Thursday, February 27, 2014

Hidup Rukun Sebagai Pondasi Negara



Hidup Rukun Sebagai Pondasi Negara
Pendidikan adalah pembelajaran pengetahuan, keterampilan, dan kebiasaan sekelompok orang yang ditransfer dari satu generasi ke generasi berikutnya melalui pengajaran, pelatihan, atau penelitian. Pendidikan sering terjadi di bawah bimbingan orang lain, tetapi juga memungkinkan secara otodidak. Setiap pengalaman yang memiliki efek formatif pada cara orang berpikir, merasa, atau tindakan dapat dianggap pendidikan. Pendidikan umumnya dibagi menjadi tahap seperti prasekolah, sekolah dasar, sekolah menengah dan kemudian perguruan tinggi, universitas atau magang. Sebuah hak atas pendidikan telah diakui oleh beberapa pemerintah. Pada tingkat global, Pasal 13 PBB 1966 Kovenan Internasional tentang Hak Ekonomi, Sosial dan Budaya mengakui hak setiap orang atas pendidikan. Meskipun pendidikan adalah wajib di sebagian besar tempat sampai usia tertentu, bentuk pendidikan dengan hadir di sekolah sering tidak dilakukan, dan sebagian kecil orang tua memilih untuk pendidikan home-schooling, e-learning atau yang serupa untuk anak-anak mereka.

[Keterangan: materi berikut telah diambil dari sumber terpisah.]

Lemma visit_node_ok w P o i opi node n :
  pass_state w P o → i ∉ P → nm.(nodes) !! i = Some opi → address node = address opi → node_index node = Ret (Some i) →
  (∀ a, G a i w ≠ [] → a ∈ P) → o.(dag_manager).(dag) !! i = Some n → node_shape i n →
  ∃ xs fs o', visit_node (negb w) o node = Ret o' ∧ visited w i opi n xs fs o o' ∧
    Forall2 (carries o.(heap)) (ins w n) xs ∧ Forall2 (λ ed x, created w o x ed.(dest_) i) (ins w n) xs ∧ NoDup xs.
Proof.
  intros Ho HiP Hopi Hadr Hidx Hpre Hn Hs.
  destruct (incoming_ok w P o i n) as (xs & Hcar & Hcr & Hnd); [done|done|eauto|done|done|done|].
  pose proof (outgoing_ok i n w Hs) as Hout.
  destruct (CreateBloomFilter_ok o node i n w xs) as (fs & o1 & E1 & Hfs & Hstep); rewrite ?(ps_manager _ _ _ Ho); try done.
  { unfold GetNodeId. by rewrite Hidx. }
  { by eapply nodes_small. }
  { apply Forall_forall. intros [x a] [k Hk]%list_elem_of_lookup. apply lookup_zip_Some in Hk as [Hx Ha].
    rewrite list_lookup_fmap in Ha. destruct (ins w n !! k) as [ed|] eqn:Ek; [|done]. injection Ha as <-.
    by eapply created_usable, (Forall2_lookup_lr _ _ _ _ _ _ Hcr Ek Hx). }
  rewrite (ps_manager _ _ _ Ho) in Hfs, Hstep. destruct Hstep as [Hm (h1 & Hused & Hheap) Hother Hentry].
  rewrite negb_involutive in Hother. pose proof (Forall2_length _ _ _ Hfs) as Hlen.
  unfold visit_node. rewrite E1. orun. cbn [fst snd].
  destruct (add_filters_ok i w (outs w n) (seq (length o.(heap)) (length (outs w n))) o1) as (d & E2 & Hd1 & Hd2).
  - apply (eh_nodup _ _ (ns_out _ _ Hs w)).
  - apply Forall2_same_length_lookup_2; [by rewrite length_seq|]. intros k e x Hk Hx.
    apply lookup_seq in Hx as [-> Hlt]. destruct (Forall2_lookup_l _ _ _ _ _ Hfs Hk) as (f & Hf & Hff & _).
    eapply Forall_lookup_1 in Hout as (Hne & Hfe & _); [|exact Hk]. rewrite Hm.
    assert (G i e.(dest_) w ≠ []) as HG.
    { apply list_elem_of_lookup_2 in Hk. by rewrite <- (filters_to_elem _ _ _ (ns_out _ _ Hs w) Hk). }
    apply HGn in HG as (_ & _ & Hdest). split; [destruct Hdest; by eapply nodes_small|].
    split; [destruct (ps_nodes _ _ _ Ho _ Hdest) as (? & -> & _); eauto|].
    destruct (filter_applied _ _ _ _ Hfe Hff) as (c & cs & Hc & Ht). exists f, c, cs. split_and!; [|done|done].
    rewrite Hheap. destruct Hused as [Hl _]. rewrite lookup_app_r, Hl by lia. by replace (length (heap o) + k - length (heap o))%nat with k by lia.
  - rewrite E2. exists xs, fs. eexists. split; [done|]. split; [|done]. rewrite Hm in Hd1, Hd2.
    split; simpl; try done.
    + eauto.
    + rewrite Hm. apply (ps_manager _ _ _ Ho).
    + rewrite <- Hadr. destruct Hentry as [(Hz & Hb & Hr)|(op & Hr & Hop)]; [left|right; exists op; destruct w; done].
      split_and!; [|by destruct (outs w n)|by destruct w]. apply Forall2_length in Hcar.
      destruct (ins w n), xs; done.
Qed.
(* ===== verification/TransferCorrect.v ===== *)
(** * TransferCorrect: the optimizer as a whole

    [PreOptimize] and [Optimize] together: the plan keeps its operators and
    gains filter operators; every filter used is created elsewhere in the
    plan, and its columns are equated by a join that lets it filter. *)

From S2P Require Import Prelude BloomFilter LogicalPlan NodesManager Dag DagOrder DagDirections DagBuild TransferOptimizer TransferInsert TransferPasses.
Local Open Scope Z_scope.
Local Open Scope machine_scope.

(** ** Order of the visits *)

Lemma place_split pre i post a :
  NoDup (pre ++ i :: post) → a ∈ pre ++ i :: post →
  (place (pre ++ i :: post) a < place (pre ++ i :: post) i → a ∈ pre) ∧
  (place (pre ++ i :: post) i < place (pre ++ i :: post) a → a ∈ post).
Proof.
  intros Hnd Ha. assert (place (pre ++ i :: post) i = Z.of_nat (length pre)) as ->.
  { apply place_lookup; [done|]. by rewrite list_lookup_middle. }
  apply list_elem_of_lookup in Ha as [k Hk]. rewrite (place_lookup _ k a) by done. split; intros Hlt.
  - rewrite lookup_app_l in Hk by lia. by eapply list_elem_of_lookup_2.
  - rewrite lookup_app_r in Hk by lia. destruct (k - length pre)%nat eqn:E; [lia|]. simpl in Hk. by eapply list_elem_of_lookup_2.
Qed.

(** ** Justified filters *)

(** A join condition lets a filter built on [cb] apply to [ca]: it equates the
    two columns, and its join does not preserve the side of [ca]. *)
Definition justified (nm : NodesManager) (joins : list LogicalOperator) (cb ca : ColumnBinding) : Prop :=
  ∃ j cond, j ∈ joins ∧ cond ∈ (info j).(conditions) ∧ cond.(comparison) = COMPARE_EQUAL ∧
    ((FindRename nm (column_of cond.(left)) = Ret cb ∧ FindRename nm (column_of cond.(right)) = Ret ca ∧ (info j).(join_type) ≠ RIGHT) ∨
     (FindRename nm (column_of cond.(right)) = Ret cb ∧ FindRename nm (column_of cond.(left)) = Ret ca ∧ (info j).(join_type) ≠ LEFT)).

Jika kita ingin mengetahui kualitas suatu bangsa, hanya melihat kualitas dan praktek sistem pendidikan. Hampir semua negara maju menyadari link ini dan dengan demikian membentuk sistem pendidikan yang baik. Pendidikan di Indonesia adalah seluruh pendidikan yang diselenggarakan di Indonesia, baik itu secara terstruktur maupun tidak terstruktur. Secara terstruktur, pendidikan di Indonesia menjadi tanggung jawab Kementerian Pendidikan Nasional Republik Indonesia (Kemdiknas), dahulu bernama Departemen Pendidikan dan Kebudayaan Republik Indonesia (Depdikbud). Di Indonesia, semua penduduk wajib mengikuti program wajib belajar pendidikan dasar selama sembilan tahun, enam tahun di sekolah dasar/madrasah ibtidaiyah dan tiga tahun di sekolah menengah pertama/madrasah tsanawiyah. Saat ini, pendidikan di Indonesia diatur melalui Undang-Undang Nomor 20 Tahun 2003 tentang Sistem Pendidikan Nasional. Pendidikan di Indonesia terbagi ke dalam tiga jalur utama, yaitu formal, nonformal, dan informal. Pendidikan juga dibagi ke dalam empat jenjang, yaitu anak usia dini, dasar, menengah, dan tinggi.
Saya rasa Indonesia harus menanamkan Pendidikan Karakater, mengingat moral anak bangsa ini sudah tidak baik lagi. Penguatan pendidikan moral (moral education) atau pendidikan karakter (character education)  dalam konteks sekarang sangat relevan untuk mengatasi krisis moral yang sedang melanda di negara kita. Krisis tersebut antara lain berupa meningkatnya pergaulan bebas, maraknya angka kekerasan anak-anak dan remaja, kejahatan terhadap teman, pencurian remaja, kebiasaan menyontek, penyalahgunaan obat-obatan, pornografi, dan perusakan milik orang lain sudah menjadi masalah sosial yang hingga saat ini belum dapat diatasi secara tuntas, oleh karena itu betapa pentingnya pendidikan karakter.
Menurut Lickona, karakter berkaitan dengan konsep moral (moral knonwing), sikap moral (moral felling), dan perilaku moral (moral behavior). Berdasarkan ketiga komponen ini dapat dinyatakanbahwa karakter yang baik didukung oleh pengetahuan tentang kebaikan, keinginan untuk berbuat baik, dan melakukan perbuatan kebaikan. Bagan dibawah ini merupakan bagan kterkaitan ketiga kerangka pikir ini.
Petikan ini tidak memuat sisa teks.